The hope is that, one day, one of these natural products can be turned into an antibiotic or other disease-fighting drug.
In an effort to get more soil samples, the Natural Products Discovery Group created the Citizen Science Soil Collection Program. The program mails out soil collection kits upon request, complete with a little scoop and a return envelope with pre-paid postage, says project manager Candace Coker.
The program started in 2010, and for the first five years or so, donations trickled in, Coker says. They had about 250 soil samples total. But once Aidan posted about it on Reddit, everything changed.
It was March 13, 2015. The post hit Reddit around 9 a.m. and Coker's email inbox started to blow up.
"In the next few days, it just spiraled and spiraled and spiraled, and within about three and a half days, we were up to about 3,500 requests. And by the end of the week, we were closing in on 5,000 requests," she said.

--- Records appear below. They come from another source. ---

(* ===== verification/Prelude.v ===== *)
(** * The Aura agent harness

    A verification library for the harness that runs AI agents: what an agent may
    do, the record of what it did, and the loops that drive it.

    ** The program and its parts

    An agent's work is a log of record entries.  The kernel
    ([crates/aura-agent-kernel]) is the only writer of that log: it takes
    transactions, evaluates tool proposals against the policy engine, asks
    a live user or a hook where the policy says so, dispatches approved actions
    to executors ([crates/aura-exec-traits]), calls the model provider, and
    appends an entry for each step, hashed over the window of entries before
    it.  Replay recomputes those hashes.  The store
    ([crates/aura-store-db]) keeps per agent the log, an inbox of transactions,
    a runtime-capability ledger, a status and a processing claim, in a RocksDB
    database whose values may be sealed; beside it live the secrets vault, the
    processes and their runs, and the memories an agent keeps between sessions
    ([crates/aura-context-memory]).  Permissions and modes
    ([crates/aura-core-permissions], [crates/aura-core-modes]) are the algebra
    the policy evaluates; core types ([crates/aura-core-types]) are the
    data all of them share.

    Around the kernel: the scheduler and its worker ([crates/aura-engine]) drain
    an agent's inbox under the store's processing claim, running the agent loop
    once per transaction; the agent loop ([crates/aura-agent]) builds requests,
    streams the model's answer ([crates/aura-model-reasoner]), runs the tools it
    asks for ([crates/aura-tools], inside the workspace sandbox and the command
    policy) and stops on its budgets, with steering
    ([crates/aura-agent-steering]) and compaction ([crates/aura-context-compaction])
    acting on the conversation; the host ([crates/aura-engine/src/agents]) keeps the
    table of long-lived agents with their message queues and turns; automatons
    ([crates/aura-automaton]) work through the tasks of a project, one dev loop per
    project (the bridge, [crates/aura-engine/src/automaton]); subagent derivation
    ([crates/aura-agent-subagent]) decides what a child may do; hooks and plugins
    ([crates/aura-plugin-*]) are programs of the user that are told of events and
    may refuse them.

    ** Files

    - [Prelude]: results, the state-and-error monad [stm], machine integers,
      lists, maps, tactics and hint databases shared by the rest (this file).
      [Values]: what the source takes from outside the repository: bytes, fixed
      arrays, hexadecimal, JSON values, serialisation ([Serde]), digests
      ([Blake3]), with the laws relied on and small instances to run examples.
      [Utf8], [Text]: text as the Standard Library cuts, searches and parses it,
      with lemmas on first occurrences.
    - [Modes], [Permissions], [CoreTypes]: the three core crates.
    - [Policy]: [policy/check/*.rs], [policy/config.rs]: the gate pipeline with
      its provenance trace and session approvals.
    - [Keys], [Seal], [Rocks]: key encoding, the sealing envelope, and the
      database as an interface ([RocksDB], with laws) with an in-memory instance.
    - [StoreSpec]: the traits [ReadStore] and [WriteStore] as the class [Store],
      and the abstract contract [StoreSpec] on per-agent views [AgentView].
    - [RocksStore]: every operation of [rocks_store/mod.rs];
      [RocksRefine], [RocksScan]: it implements [StoreSpec] (instance
      [rocks_store_spec]); [StoreTrace]: refinement for sequences of calls on the
      database from empty, with the exact answers on a healthy one, and exclusivity
      of claims.
    - [ViewStore]: a second implementation, the views themselves in memory, on
      which kernel runs are evaluated.
    - [SideStores], [SideStoresProps]: the vault and the process table.
    - [Exec]: summaries and snapshots, the executor router and the decoding of
      effects.
    - [Context]: errors, the context hash, the log invariant [log_valid], and the
      rules by which kernels hash entries ([HashRule]: [exact_rule], which replay
      recomputes, and [kernel_rule], with the cases the kernel adds to it);
      [Replay]: the replay consumer.
    - [Kernel]: [kernel/{mod,process,reason,stream}.rs]; [KernelTools]:
      [kernel/tools/*.rs] and the two entry points.
    - [KernelInv], [KernelSafe]: rely-guarantee proof that every kernel
      operation preserves [kinv]; [KernelTrace]: the ghost events each operation
      emits; [KernelCalls]: sequences of calls, the records of streamed model calls
      and the closing of their handles included; [KernelProps]: theorems about
      single calls; [KernelWitness]: the theorems applied to a concrete run.
    - [Subagent]: [aura-agent-subagent/src/*.rs] and the request of the [task]
      tool ([aura-tools/src/agents/task.rs]); [Billing]: [billing.rs];
      [SpawnHook]: [spawn_hook.rs], on the [Store] interface.
    - [HostTable]: [agents/host.rs], the table, its calls and the steps of
      concurrent tasks as an inductive relation [host_step]; [HostProps]: its
      invariant, liveness, waiters, replies and lifecycle.
    - [ModelRequest]: messages, requests, their builder and the request contract
      ([types/*.rs]), and the clamping of cache keys.
    - [Compaction], [CompactionProps]: [messages.rs] and [tools.rs] of the
      compaction crate, pressure in binary64 ([SpecFloat]).
    - [MemoryTypes]: facts, events and procedures, who may see them, how they are
      scored and printed; [MemoryStore]: the trait [MemoryStoreApi] and its
      implementation on the database; [MemoryStoreProps]: its contract
      [MemoryStoreSpec] on finite maps and that the store implements it;
      [MemoryWrite]: extraction, refinement and the write pipeline, on the trait;
      [MemoryRecall]: retrieval, consolidation, procedures and the manager;
      [MemoryProps]: what is written, what is retrieved and how much of it.
    - [LoopTypes], [Steering], [ToolCache], [Sanitize], [InputQueue], [TextScrub],
      [LoopState], [ToolPipeline]: the parts of the agent loop: its types,
      steering, the cache of tool results, repair of a transcript, queued input,
      scrubbing of text, the loop's state and requests, and the handling of tool
      calls; [ToolCacheProps]: a cached window is what a read would return.
    - [StreamPump], [StreamPumpProps]: the pump that runs tools while an answer
      streams; [SseStream], [ResponseStream] with their [Props] files: from the
      bytes of a provider to the events and the reassembled message.
    - [Pairing], [TurnLoop], [TurnLoopProps]: turns and tasks, with the pairing of
      tool calls and results.
    - [FileSystem]: Unix paths and file trees as [std::path] and [std::fs] treat
      them; [Sandbox]: the workspace; [FsTools] with [FsToolsProps] and
      [FileEditProps]: the file tools; [CommandPolicy], [CommandPolicyProps]: which
      commands run, and that they end.
    - [Hooks], [HooksProps]: the hook engine; [Plugins], [PluginsProps]: manifests,
      discovery, installation, trust, tool servers and connectors.
    - [Scheduler], [SchedulerProps]: [worker.rs] and [scheduler.rs]; the agent loop
      is the interface [AgentLoop], whose law [AgentLoopOk] says that it reaches
      the store only through kernel calls.
    - [Automaton], [DevLoop], [DevLoopProps]: the runtime of automatons and the dev
      loop; [AutomatonBridge]: the event bus and the bridge from projects;
      [ChatSpec]: the chat and specification automatons.

    ** How code is modelled

    Pure functions are functions; fallible ones return [result]; stateful ones
    are programs in [stm S E], which keep the state on failure.  [u64] is [Z]
    with wrap-around written out ([u64_add]) and the ranges stated where they
    matter: sequence numbers stay below [u64::MAX] as long as the log has room
    ([log_room]).  Floats are [SpecFloat] at their width.  A batch write is one
    step, as RocksDB makes it.  So is a call of the store; [enqueue_tx], which takes
    no lock between its read and its write, is also given as its two steps, where two
    of them lose a transaction.  Stopping a dev loop is one step too, where the source
    waits between stopping the handle and removing it.

    A response stream is the finite list of the events it yields; one that yields
    nothing but keep-alives for ever, which the pump's timeout does not end, is the
    outcome [Pump_Open], and what needs streams to end says so ([streams_end]).  The
    loops of a turn count a sampling request with its retries.  A process that has
    exited has its pipes' contents, or none when something it left behind keeps them
    open, and then the call does not return.  A file tree has directories, files and
    symbolic links; two names of one file are not representable.

    The kernel's state [KState] is the store, the policy's session approvals,
    the sequence counter, the state [E] of everything outside (class [World]:
    clock, identifiers, provider, executors, prompter, hooks, file system) and
    a ghost list of events (entry appended, action dispatched).  Other tasks
    share the store: [sync] lets them act before every store access and at every
    await, and the proofs rely only on [world_ok] (they extend the agent's log
    validly, leave its inbox head alone, and append boundedly often).  A timed
    out call is modelled as one whose answer is lost.  The concurrent executions
    of a batch run one after the other; what they do to the outside is
    arbitrary.  The calls of the memory manager run one at a time.

    Loops of the source are structural recursions where the data bounds them.  The
    others take fuel, and the bounds are enough: sixteen retries of a system record
    and eleven drained transactions are the code's own bounds; a task takes at most
    [max_turns + 1] turns and a turn [max_iterations + 1] requests; the drains of a
    stream take the length of the buffer; a path walk follows at most forty links;
    [create_dir_all] takes the number of components; the words of a text take its
    length plus one; the wait for a command takes
    [timeout / 10 + 2] polls and the wait for a hook [timeout / 25 + 2]
    ([hook_wait_ends]); a dev loop takes one tick per task plus two, with the theorem
    that it ends within them.  The walk up the parent chain has a theorem
    that some number of steps suffices on every store; the worker's drain loop and
    the poll for a claim, which other tasks can keep busy for ever, have instead the
    theorem that a worker still running after [n] turns has consumed [n]
    transactions.  The redaction loop of compaction is defined by well-founded
    recursion.

    Third-party code is a parameter with the laws relied on: the database
    ([RocksDB]), serialisation, digests, the sealing cipher, cron expressions, the
    calendar, the platform's mathematical functions, TOML manifests, and the
    processes hooks and commands start.  Model request and response types are
    parameters of the kernel with the fields it records.

    ** What is shown

    - Policy: a call is allowed exactly when all hard gates pass and its
      effective state allows it; hard denials are final; tightening the mode
      never allows more; the recorded provenance ends with the deciding rule.
    - Permissions: containment is a preorder; narrowing is within both bundles
      exactly when their scopes are compatible, and escapes them when they are
      disjoint.
    - Store: it refines the abstract views, for single calls and for sequences;
      appends are atomic and gapless, the inbox is FIFO, scans return windows;
      two unlocked enqueues can lose a transaction.  Keys and envelopes round
      trip; a process keeps its newest runs.
    - Kernel: any sequence of calls keeps the log append-only, gapless and hashed
      by the kernel's rules; no action is dispatched without a persisted approving
      decision; tool calls and batches leave exactly their linked entries; live
      questions are answered only by the hook or the user; a dequeued
      transaction is consumed with its record; replay accepts what the kernel
      wrote, apart from records of streamed calls, system records under another
      window than fifty and spawn entries, for which it is shown to fail.
    - Scheduler: the worker consumes the inbox in order and records what it
      consumes; a successful run reports exactly what it consumed; the claim is
      given back on every path.
    - Agent loop: a task ends within its budgets if its streams end, its transcript
      pairs every tool call with one result, every request starts with the user and
      pairs calls with results, a stream is reassembled whatever its chunks, and a
      retried request leaves no trace.
    - Tools: edits, deletions and writes stay inside the workspace, an edit replaces
      one place, only admitted programs are launched, a script only where the shell is
      granted, and commands end if their pipes close; a window read from the cache is
      what a read returns.
    - Hooks and plugins: the decision of an event is the reference decision of its
      handlers, which never see secrets; what is loaded comes from enabled and
      trusted plugins, servers are started as their manifests say; the active version
      reads back.
    - Memory: the store implements its contract, failing calls and the agent whose
      keys have no end included; partitions of different projects
      and users do not meet unless the digest collides; what is retrieved is active,
      not sensitive, safe and within the budget; extraction writes no fact that
      reads as a secret or an injection; capacity is enforced, evicting no more than
      asked and what scores least.
    - Host: in every reachable state, under any interleaving, an agent runs at
      most one turn, a queued message gets started, every waiter is answered
      once, automatic replies end, and stopping removes exactly a subtree.
    - Automatons: a dev loop ends, marks a task done only after its green build and
      announces its end once; a project has at most one; specifications are
      replaced only after the new ones have been parsed.
    - Subagents: derivation refuses exactly the documented violations, a child is
      confined by its parent, a spawn leaves exactly its two records, the
      billing walk ends.
    - Requests and compaction: validation is the contract; compaction keeps the
      shape of a conversation, folding equals its reference, a summary range is
      accepted when its summary arrives, redaction ends with an object.
    - Where the code loses something: large results in audited-lite mode,
      repeated permanent approvals, streamed reasoning entries and system
      records that do not replay, facts merged twice in one consolidation.

    ** Not modelled

    The HTTP and WebSocket gateway, the terminal user interface, the command line,
    sessions and the workspace endpoints ([aura-runtime], [aura-terminal],
    [aura-surface-cli] but for the loop that drains the inbox), authentication and
    the provider clients' wire formats are input and output around the modelled
    core.  Process isolation is the operating system's.  Prompts, skills and
    configuration files are text and data the core reads; the tools that search
    directories, the messaging tools and spawning through the host are left out.  In
    the store, opening, tuning and migrating the database are left out. *)
From Stdlib Require Import Strings.Byte.
From stdpp Require Export base numbers list strings gmap option.
From stdpp Require Import countable sorting.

The lab is now up to more than 18,000 soil kit requests, says Coker.
"One of these molecules that's being developed right now by our lab and our collaborators' laboratories is for Ewing's Sarcoma. Ewing Sarcoma is a solid tumor affecting the bone of children," says Cichewicz. "There's about 2,500 cases a year and there's no cure for it. So this molecule that we've been able to pull out from a fungus, it was a soil sample from the Citizen Science collection from New Jersey. And it turned out this molecule is showing excellent selectivity for Ewing's Sarcoma. And so, it’s things like that that we’re very excited about."
Pretty amazing — that the cure for a rare cancer just might live in a backyard in New Jersey?
What's even more amazing is that the Natural Products Discovery Group's soil collection is now an open access resource for any disease researcher in the United States.
"A sample that comes to us, that fungus may end up being studied by dozens of researchers over the next many decades," says Cichewicz.
If you'd like to donate a sample to the program, head over to What's In Your Backyard? and fill out the soil kit request form. And if your sample ends up yielding something interesting, let us know! We're at firstname.lastname@example.org.
Also, if you find yourself in Oklahoma City anytime soon, visit Science Museum Oklahoma to see an exhibit devoted to the work of the Natural Products Discovery Group. It's called Decomposition: Discovering the Beauty and Magnificence of Fungi.